Aspirar 150 microlitros de cada pocillo. Trate los esferoides cardíacos descongelados con 100 microlitros de medio de colorante de calcio Cal-520 AM por pocillo en condiciones de oscuridad, e incube la placa durante 60 minutos. Prepare un sistema de adquisición y análisis de calcio alimentando el microscopio y asegurándose de que la opción de control ambiental esté activada.
Ajuste las dimensiones de apertura de la cámara y el encuadre para minimizar el área de fondo. Para medir la señal de calcio, utilizando un láser de 488 nanómetros, establezca el contraste en un fondo negro con una señal verde brillante durante la liberación de calcio. Grabe un video con una transmisión constante de 2 a 10 picos en 10 segundos.
Grabe un video de 10 segundos y escanee a través de la placa de 96 pocillos, inicialmente moviéndose hacia la izquierda, luego hacia abajo en forma de zigzag para cubrir toda la placa. Después de adquirir los transitorios de calcio, analice los datos utilizando un software de análisis de trazas de fluorescencia. Los esferoides cardíacos adquirieron una estructura 3D durante el primer día después de la siembra, que podría cultivarse hasta por seis semanas.
La mayoría de los esferoides cardíacos de tres semanas de edad expresaron una organización regular del sarcómero con alfa actinina y troponina T.Los altos niveles de alfa actinina en el día cero y los esferoides cardíacos de tres semanas indicaron una composición celular constante y altamente pura durante el cultivo. Se observó un aumento de la expresión de los genes cardíacos, desmosomas y mitocondrias en esferoides que en hiPSC-CM cultivados en 2D durante 90 días. El porcentaje de latidos de los esferoides cardíacos fue similar en las primeras tres semanas posteriores a la generación y disminuyó significativamente en la sexta semana debido al deterioro de los esferoides cardíacos.

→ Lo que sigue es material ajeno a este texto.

(** No [credentials.json] at hand: the spreadsheet cannot be opened. *)
Definition world_no_credentials : world :=
  World full_env (fun _ _ _ => Ret twelve_leads) (fun _ _ => Ret (PyDict []))
        (fun _ => "<object>") false (fun _ => Ret tt) (Ret []) no_faults
        (fun _ => "2024-05-01_12-00") [].

(** The configuration of the hosted deployment: JSON output. *)
Definition config_json : config :=
  Config "plumbers" "Austin, TX" 20 false None false true None None.

(* ===================================================================== *)
(** ** extract_website_contacts.py, lines 19-202                         *)
(* ===================================================================== *)

(** What [extract_contacts] cannot see from inside: the HTTP client
    ([client.get] followed by [raise_for_status]), html2text, [urljoin],
    the DuckDuckGo request, the model call with the text of its first
    content block, and [json.loads] on a candidate object ([None] stands
    for [JSONDecodeError]). *)
Record site : Type := Site {
  http_fetch : string -> result string;
  html_to_markdown : string -> string;
  urljoin : string -> string -> string;
  ddg_post : string -> result (Z * string);
  ask_model : string -> string -> result string;
  json_loads : string -> option dict
}.

Definition CONTACT_PATHS : list string :=
  [ "/contact"; "/about"; "/team"; "/contact-us"; "/about-us";
    "/our-team"; "/staff"; "/people"; "/meet-the-team"; "/leadership";
    "/management"; "/founders"; "/who-we-are"; "/company"; "/meet-us";
    "/our-story"; "/the-team"; "/employees"; "/directory"; "/locations"; "/offices" ].
Lemma encode_dispatch_witness :
  ∃ self,
    __init__ (with_encoding "pmbec" (defaults 9)) = Ok self
    ∧ encode self ["SIINFEKL"] = Called (Ok ("pmbec", 9)).
Proof.
  eexists. split; [reflexivity|].
  exact (encode_dispatch (with_encoding "pmbec" (defaults 9)) _ ["SIINFEKL"]
           eq_refl).
Defined.

End descriptor_properties.

(** ** More on [build] and the store of layer records *)

Section store_properties.
Import Py nn_helpers sequence_input examples.

(** *** Taking entries out of a dictionary *)

Lemma dict_remove_sublist (k : key) (d : dict) : sublist (dict_remove k d) d.
Proof.
  induction d as [|[k' v] d IH]; [done|]. cbn.
  destruct (decide (k' = k)); [by apply sublist_cons|by apply sublist_skip].
Qed.

Lemma dict_get_remove_ne (k k' : key) (d : dict) :
  k' ≠ k → dict_get k' (dict_remove k d) = dict_get k' d.
Proof.
  intros Hne. induction d as [|[k0 v] d IH]; [done|]. cbn.
  destruct (decide (k0 = k)) as [->|Hk0].
  - by rewrite decide_False by done.
  - cbn. by rewrite IH.
Qed.

Lemma dict_get_None (k : key) (d : dict) :
  dict_get k d = None ↔ k ∉ d.*1.
Proof.
  induction d as [|[k' v] d IH]; cbn.
  - split; [intros _; apply not_elem_of_nil|done].
  - rewrite not_elem_of_cons. destruct (decide (k' = k)) as [->|Hne].
    + split; [done|]. by intros [? _].
    + rewrite IH. split; [by split|by intros [_ ?]].
Qed.

Lemma dict_get_remove (k : key) (d : dict) :
  NoDup d.*1 → dict_get k (dict_remove k d) = None.
Proof.
  induction d as [|[k' v] d IH]; [done|]. cbn. intros Hnd.
  apply NoDup_cons in Hnd as [Hk' Hnd].
  destruct (decide (k' = k)) as [->|Hne].
  - by apply dict_get_None.
  - cbn. rewrite decide_False by done. by apply IH.
Qed.

Lemma dict_get_sublist (k : key) (d d' : dict) :
  sublist d' d → dict_get k d = None → dict_get k d' = None.
Proof.
  induction 1 as [|[k0 v] d1 d2 _ IH|[k0 v] d1 d2 _ IH]; cbn; [done| |].
  - destruct (decide (k0 = k)); [done|apply IH].
  - destruct (decide (k0 = k)); [done|apply IH].
Qed.

Lemma no_overrides_sublist (d d' : dict) :
  sublist d' d → no_overrides d → no_overrides d'.
Proof.
  intros Hsub Hd. unfold no_overrides in *.
  eapply Forall_impl; [done|]. intros k. by apply dict_get_sublist.
Qed.

(** What a [pop] that returns leaves in the store: the dictionary without
    the key, in its place. *)
Lemma pop_returns (l : loc) (k : key) (v x : pyval) (h h' : heap) :
  pop l k v h = (Ok x, h') →
  ∃ d, h !! l = Some d ∧ h' = <[l := dict_remove k d]> h.
Proof.
  unfold pop, mbind, M_bind, read, write, mret, M_ret.
  destruct (h !! l) as [d|] eqn:Hl; [|done]. intros Hpop. exists d.
  split; [done|]. destruct (dict_get k d) eqn:Hk.
  - by injection Hpop as _ <-.
  - injection Hpop as _ <-.
    assert (dict_remove k d = d) as ->; [|by rewrite list_insert_id].
    clear Hl. induction d as [|[k' v'] d IH]; [done|]. cbn in *.
    destruct (decide (k' = k)); [done|]. by rewrite IH.
Qed.

(** *** Relations that every step of [build] keeps *)

Section kept_relations.
Context `{EncoderAPI}.
Variable R : relation heap.
Context `{!PreOrder R}.
Hypothesis R_pop : ∀ l k v, k ∈ override_keys → keeps R (pop l k v).

Lemma keeps_ret {A} (a : A) : keeps R (mret a).
Proof. intros h. reflexivity. Qed.

Lemma keeps_raise {A} (e : exn) : keeps R (raise e : M A).
Proof. intros h. reflexivity. Qed.

Lemma keeps_lift {A} (r : result A) : keeps R (lift r).
Proof. intros h. reflexivity. Qed.

Lemma keeps_read (l : loc) : keeps R (read l).
Proof. intros h. unfold read. destruct (h !! l); reflexivity. Qed.

Lemma keeps_bind {A B} (m : M A) (f : A → M B) :
  keeps R m → (∀ a, keeps R (f a)) → keeps R (m ≫= f).
Proof.
  intros Hm Hf h. unfold mbind, M_bind. specialize (Hm h).
  destruct (m h) as [[a|e] h1]; cbn in *; [|done].
  etrans; [done|apply Hf].
Qed.

Lemma keeps_truthy (v : pyval) : keeps R (truthy v).
Proof.
  destruct v; try apply keeps_ret. cbn.
  apply keeps_bind; [apply keeps_read|intros; apply keeps_ret].
Qed.

Lemma keeps_len (v : pyval) : keeps R (len v).
Proof.
  destruct v; try apply keeps_ret; try apply keeps_raise. cbn.
  apply keeps_bind; [apply keeps_read|intros; apply keeps_ret].
Qed.

Lemma keeps_iter (v : pyval) : keeps R (iter v).
Proof.
  destruct v; try apply keeps_ret; try apply keeps_raise. cbn.
  apply keeps_bind; [apply keeps_read|intros; apply keeps_ret].
Qed.

Lemma keeps_items (v : pyval) : keeps R (items v).
Proof. destruct v; try apply keeps_raise. apply keeps_read. Qed.

Lemma keeps_for_each {A S} (xs : list A) (body : A → S → M S) (s : S) :
  (∀ x s, keeps R (body x s)) → keeps R (for_each xs body s).
Proof.
  intros Hbody. revert s. induction xs as [|x xs IH]; intros s.
  - apply keeps_ret.
  - cbn. apply keeps_bind; [apply Hbody|apply IH].
Qed.

Lemma keeps_map_M {A B} (f : A → M B) (xs : list A) :
  (∀ x, keeps R (f x)) → keeps R (map_M f xs).
Proof.
  intros Hf. induction xs as [|x xs IH].
  - apply keeps_ret.
  - cbn. apply keeps_bind; [apply Hf|]. intros y.
    apply keeps_bind; [apply IH|]. intros ys. apply keeps_ret.
Qed.

Lemma keeps_conv_layer (self : SequenceInput) ws n v carried :
  keeps R (conv_layer self ws n v carried).
Proof.
  destruct carried as [value idx].
  destruct v as [| | | | | |l]; try apply keeps_raise. unfold conv_layer.
  repeat (apply keeps_bind;
          [first [ apply R_pop; unfold override_keys;
                   rewrite !elem_of_cons; auto 10
                 | apply keeps_lift | apply keeps_read ]
          | intros ? ]).
  case_bool_decide; [apply keeps_ret|]. destruct (_ && _); apply keeps_ret.
Qed.

Lemma keeps_build_conv build_source (self : SequenceInput) value :
  match conv_weight_source self with
  | Some (inr source) => keeps R (build_source source)
  | _ => True
  end →
  keeps R (_build_conv build_source self value).
Proof.
  intros Hsrc. unfold _build_conv.
  apply keeps_bind; [apply keeps_truthy|]. intros [|]; [|apply keeps_ret].
  apply keeps_bind.
  { destruct (conv_weight_source self) as [[t|source]|];
      try apply keeps_ret.
    apply keeps_bind; [done|intros; apply keeps_ret]. }
  intros ws. apply keeps_bind; [apply keeps_len|]. intros n.
  apply keeps_bind; [|intros; apply keeps_ret].
  apply keeps_for_each. intros _ carried.
  apply keeps_bind; [apply keeps_iter|]. intros layers.
  apply keeps_for_each. intros v c. apply keeps_conv_layer.
Qed.
(** * FHMQV key agreement (fhmqv.h): a shallow embedding and its properties

    The class template [FHMQV_Domain<GROUP_PARAMETERS, COFACTOR_OPTION, HASH>]
    is embedded as functions over a record of group parameters and a record
    for the hash.  The group, the big integers, the hash and the random
    number generator belong to the Crypto++ library and are consumed through
    their interfaces; everything fhmqv.h itself does (key layouts, lengths,
    operand labelling, validation levels, challenges, combined exponents,
    the final digest, the try/catch) is written out below. *)

From Stdlib Require Import ZArith NArith List Bool Lia.
From Stdlib Require Import Strings.Byte.
Import ListNotations.

Local Open Scope Z_scope.

(** ** Bytes, buffers and unsigned ints *)

Definition byte := Byte.byte.
Definition bytes := list byte.

(** [unsigned int] arithmetic wraps modulo 2^32. *)
Definition u32 (n : N) : N := (n mod 2 ^ 32)%N.

(** The first [n] bytes at a pointer, and the pointer advanced by [n]. *)
Definition take (n : N) (p : bytes) : bytes := firstn (N.to_nat n) p.
Definition drop (n : N) (p : bytes) : bytes := skipn (N.to_nat n) p.

(** Storing [data] at offset [off] of a buffer. *)
Definition mem_write (buf : bytes) (off : N) (data : bytes) : bytes :=
  take off buf ++ data ++ skipn (N.to_nat off + length data) buf.
(** The argument a field names: the first part of its field name. *)
Definition keyword (f : field) : string := fst (Format.split_first (field_name f)).

(** The field is the trait placeholder as it is meant to be written,
    [{identity}]. *)
Definition placeholder (f : field) : Prop :=
  Format.split_first (field_name f) = ("identity", EmptyString)
  /\ conversion f = None /\ format_spec f = EmptyString.

Fixpoint brace_free (s : string) : bool :=
  match s with
  | EmptyString => true
  | String c r => negb (Format.is_brace c) && brace_free r
  end.

(** Literal text with placeholders, and at least one of them. *)
Definition plain (s : string) : Prop :=
  (exists f, reaches s f) /\ (forall f, reaches s f -> placeholder f).

(** Every field on [identity] is the placeholder as it is meant to be
    written: nothing of the template is left to the rendering of
    extended fields. *)
Definition bare_only (s : string) : Prop :=
  forall f, reaches s f -> keyword f = "identity" -> placeholder f.

End Template.

(** The entries one record stands for, given its two system messages. *)
Definition entries_of (t : TemplateRecord) (system1 system2 : string) : list pyval :=
  map (fun user_prompt => entry system1 system2 (PStr user_prompt)) (prompts t).

(** What [expand_template] comes to on a record of the data model. *)
Definition expand_record `{External} (a_adjective b_adjective : string)
  (t : TemplateRecord) : result (list pyval) :=
  system1 <- Format.format (system_template t) a_adjective ;;
  system2 <- Format.format (system_template t) b_adjective ;;
  Ok (entries_of t system1 system2).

La tasa de golpes se redujo significativamente en la semana tres en comparación y disminuyó en la semana seis como resultado del deterioro. Los parámetros transitorios de calcio indicaron un valor máximo más alto en la semana dos, mientras que el tiempo de aumento, el tiempo de descomposición y la duración transitoria del calcio al 90% de la descomposición aumentaron significativamente en la semana tres, lo que demuestra que los esferoides derivados de hiPSC-CM fueron funcionalmente óptimos en las semanas dos y tres después de la generación. El tamaño del esferoide aumentó con el número de células utilizadas para la siembra.

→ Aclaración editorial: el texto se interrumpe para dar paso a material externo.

(** * DDWrap: a shallow embedding of [ddwrap.py]

    The program is a PyQt front end that launches [dd] on a block device.
    Its logic lives in the slots of [DDGui] and in [DDWorker.run].  The
    embedding keeps the slots as computations in a small monad that threads
    the widget state and a chronological log of the calls made to the
    operating system, to [subprocess] and to [QMessageBox], and that can
    raise the [OSError]s those calls raise.  What the outside world answers
    (the file system, [shutil.which], the tools, the operator in front of a
    dialog, the [dd] process) is read from a [World] record. *)

From Stdlib Require Import String Ascii List ZArith Bool Lia.
Import ListNotations.
Open Scope string_scope.
Open Scope Z_scope.

(** ** Python strings

    A [str] is modelled as a [string] whose characters are the code points
    below 256. *)
Module Py.

(** [str.isspace] on one code point below 256. *)
Definition isspace (c : ascii) : bool :=
  let n := Z.of_nat (nat_of_ascii c) in
  ((9 <=? n) && (n <=? 13)) || ((28 <=? n) && (n <=? 32))
  || (n =? 133) || (n =? 160).

(** [str.isdigit] on one code point below 256: the decimal digits and the
    superscripts two, three and one. *)
Definition isdigit (c : ascii) : bool :=
  let n := Z.of_nat (nat_of_ascii c) in
  ((48 <=? n) && (n <=? 57)) || (n =? 178) || (n =? 179) || (n =? 185).

Fixpoint lstrip (s : string) : string :=
  match s with
  | String c s' => if isspace c then lstrip s' else s
  | EmptyString => EmptyString
  end.

Fixpoint rstrip (s : string) : string :=
  match s with
  | String c s' =>
      match rstrip s' with
      | EmptyString => if isspace c then EmptyString else String c EmptyString
      | r => String c r
      end
  | EmptyString => EmptyString
  end.

(** [s.strip()] *)
Definition strip (s : string) : string := rstrip (lstrip s).

(** [sub in s] *)
Fixpoint contains (sub s : string) : bool :=
  if String.prefix sub s then true
  else match s with
       | String _ s' => contains sub s'
       | EmptyString => false
       end.

(** [s.startswith(p)] *)
Definition startswith (s p : string) : bool := String.prefix p s.

(** [s[-1]], defined on non-empty strings. *)
Fixpoint last_char (s : string) : option ascii :=
  match s with
  | EmptyString => None
  | String c EmptyString => Some c
  | String _ s' => last_char s'
  end.

(** [sep.join(l)] *)
Definition join (sep : string) (l : list string) : string :=
  String.concat sep l.

(** Truthiness of a [str]. *)
Definition truthy (s : string) : bool :=
  match s with EmptyString => false | _ => true end.

End Py.

(** ** Data *)

(** The exceptions the modelled calls raise are all [OSError]s; its
    subclasses that the source tells apart are constructors. *)
Inductive OSError : Type :=
| PermissionError
| FileNotFoundError
| OtherOSError (errno : Z).

(** [QMessageBox.StandardButton], the members the source names. *)
Inductive StandardButton : Type := NoButton | Ok | Cancel.

Definition StandardButton_eqb (a b : StandardButton) : bool :=
  match a, b with
  | NoButton, NoButton | Ok, Ok | Cancel, Cancel => true
  | _, _ => false
  end.

(** What the operator does with a modal message box. *)
Inductive UserAction : Type :=
| Choose (b : StandardButton)   (* clicks one of the offered buttons *)
| PressDefault                  (* activates the button that has focus *)
| Dismiss.                      (* Escape, or closes the window *)

(** The items of [bs_combo] (line 92); the combo box is not editable. *)
Inductive BlockSize : Type := bs64k | bs256k | bs512k | bs1M | bs2M.

Definition bs_text (b : BlockSize) : string :=
  match b with
  | bs64k => "64k" | bs256k => "256k" | bs512k => "512k"
  | bs1M => "1M" | bs2M => "2M"
  end.

(** A run of the copy tool as the worker sees it: the lines of its
    diagnostic stream, then its exit status. *)
Record Proc : Type := mkProc {
  stderr : list string;
  returncode : Z
}.

(** The answers of the environment during one slot. *)
Record World : Type := mkWorld {
  geteuid : Z;
  which : string -> option string;                  (* shutil.which *)
  path_exists : string -> bool;                     (* os.path.exists *)
  getsize : string -> OSError + Z;                  (* os.path.getsize *)
  listdir_dev : list string;                        (* os.listdir("/dev") *)
  os_open : string -> Z -> OSError + Z;             (* os.open: a descriptor *)
  os_close : Z -> option OSError;                   (* os.close *)
  subprocess_run : list string -> OSError + string; (* captured stdout *)
  user_action : UserAction;                         (* at the warning box *)
  popen : list string -> OSError + Proc             (* subprocess.Popen *)
}.

(** The calls the program makes, in the order it makes them. *)
Inductive Effect : Type :=
| OsOpen (path : string) (flags : Z)
| OsClose (fd : Z)
| SubprocessRun (argv : list string)
| MsgCritical (title text : string)
| MsgInformation (title text : string)
| MsgWarning (title text : string)
             (buttons : list StandardButton) (defaultButton : StandardButton)
| ThreadStart (cmd : list string)
| Popen (argv : list string) (shell : bool)
| ProcWait (status : Z)
| ProcSignal (signum : Z).
(* [ProcSignal] stands for Popen.send_signal / terminate / kill; it is part
   of the process interface, and no definition below produces it. *)

(** The attributes and widgets of [DDGui] that the slots read or write.
    The two size labels hold rendered text only and are left out. *)
Record Gui : Type := mkGui {
  window_title : string;
  image_size_bytes : Z;
  last_bytes : Z;
  last_update_time : Z;
  input_edit : string;
  bs_combo : BlockSize;
  progress_display : list string;    (* the paragraphs appended so far *)
  progress_bar : option Z;           (* the value set by the program, if any *)
  eta_label : string;
  dev_items : list string;           (* the entries of dev_combo *)
  dev_combo : string;                (* its current text *)
  unmount_btn : bool;                (* enabled? *)
  sync_checkbox : bool;
  progress_checkbox : bool;
  start_btn : bool;                  (* enabled? *)
  worker : option (list string)      (* self.worker, by its command *)
}.

Definition set_window_title (t : string) (g : Gui) : Gui :=
  mkGui t (image_size_bytes g) (last_bytes g) (last_update_time g)
        (input_edit g) (bs_combo g) (progress_display g) (progress_bar g)
        (eta_label g) (dev_items g) (dev_combo g) (unmount_btn g)
        (sync_checkbox g) (progress_checkbox g) (start_btn g) (worker g).

Definition set_image_size_bytes (n : Z) (g : Gui) : Gui :=
  mkGui (window_title g) n (last_bytes g) (last_update_time g)
        (input_edit g) (bs_combo g) (progress_display g) (progress_bar g)
        (eta_label g) (dev_items g) (dev_combo g) (unmount_btn g)
        (sync_checkbox g) (progress_checkbox g) (start_btn g) (worker g).

Definition set_input_edit (t : string) (g : Gui) : Gui :=
  mkGui (window_title g) (image_size_bytes g) (last_bytes g)
        (last_update_time g) t (bs_combo g) (progress_display g)
        (progress_bar g) (eta_label g) (dev_items g) (dev_combo g)
        (unmount_btn g) (sync_checkbox g) (progress_checkbox g) (start_btn g)
        (worker g).

Definition set_bs_combo (b : BlockSize) (g : Gui) : Gui :=
  mkGui (window_title g) (image_size_bytes g) (last_bytes g)
        (last_update_time g) (input_edit g) b (progress_display g)
        (progress_bar g) (eta_label g) (dev_items g) (dev_combo g)
        (unmount_btn g) (sync_checkbox g) (progress_checkbox g) (start_btn g)
        (worker g).

Definition display_append (t : string) (g : Gui) : Gui :=
  mkGui (window_title g) (image_size_bytes g) (last_bytes g)
        (last_update_time g) (input_edit g) (bs_combo g)
        (progress_display g ++ [t]) (progress_bar g) (eta_label g)
        (dev_items g) (dev_combo g) (unmount_btn g) (sync_checkbox g)
        (progress_checkbox g) (start_btn g) (worker g).

Definition set_devices (items : list string) (cur : string) (g : Gui) : Gui :=
  mkGui (window_title g) (image_size_bytes g) (last_bytes g)
        (last_update_time g) (input_edit g) (bs_combo g) (progress_display g)
        (progress_bar g) (eta_label g) items cur (unmount_btn g)
        (sync_checkbox g) (progress_checkbox g) (start_btn g) (worker g).

Definition set_buttons (start unmount : bool) (g : Gui) : Gui :=
  mkGui (window_title g) (image_size_bytes g) (last_bytes g)
        (last_update_time g) (input_edit g) (bs_combo g) (progress_display g)
        (progress_bar g) (eta_label g) (dev_items g) (dev_combo g) unmount
        (sync_checkbox g) (progress_checkbox g) start (worker g).

Definition set_checkboxes (sync progress : bool) (g : Gui) : Gui :=
  mkGui (window_title g) (image_size_bytes g) (last_bytes g)
        (last_update_time g) (input_edit g) (bs_combo g) (progress_display g)
        (progress_bar g) (eta_label g) (dev_items g) (dev_combo g)
        (unmount_btn g) sync progress (start_btn g) (worker g).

En esferoides viejos de mayor tamaño, el latido fue significativamente mayor. Una tasa de latido similar y significativamente más alta fue mostrada por esferoides de 5k, 10k y 20k en comparación con los esferoides de 2.5k. La criopreservación no afectó la viabilidad celular dentro de los esferoides cardíacos.
Una expresión similar de proteínas sarcoméricas en los esferoides descongelados y frescos de la misma edad indicó eficiencia de criopreservación. No hubo cambios significativos en la tasa de latidos de los esferoides cardíacos descongelados o frescos. No se observaron cambios significativos en el tiempo de subida, el tiempo de decaimiento y el CTD90 de CS descongelado o fresco. Además del modelado de enfermedades y las pruebas de detección de fármacos de alto rendimiento, estos esferoides también se pueden usar para biorreactores de producción de vesículas extracelulares y terapias relacionadas con vesículas extracelulares.
Además, el biobanco de estos esferoides se puede utilizar como un nuevo suministro de cardiomiocitos para estrategias regenerativas. La evidencia acumulada sugiere que los biobancos de modelos de células madre derivadas de pacientes para fibrosis quística, cáncer y esferoides cardíacos tienen un gran potencial para desentrañar los mecanismos moleculares para la detección de medicamentos y para la medicina personalizada.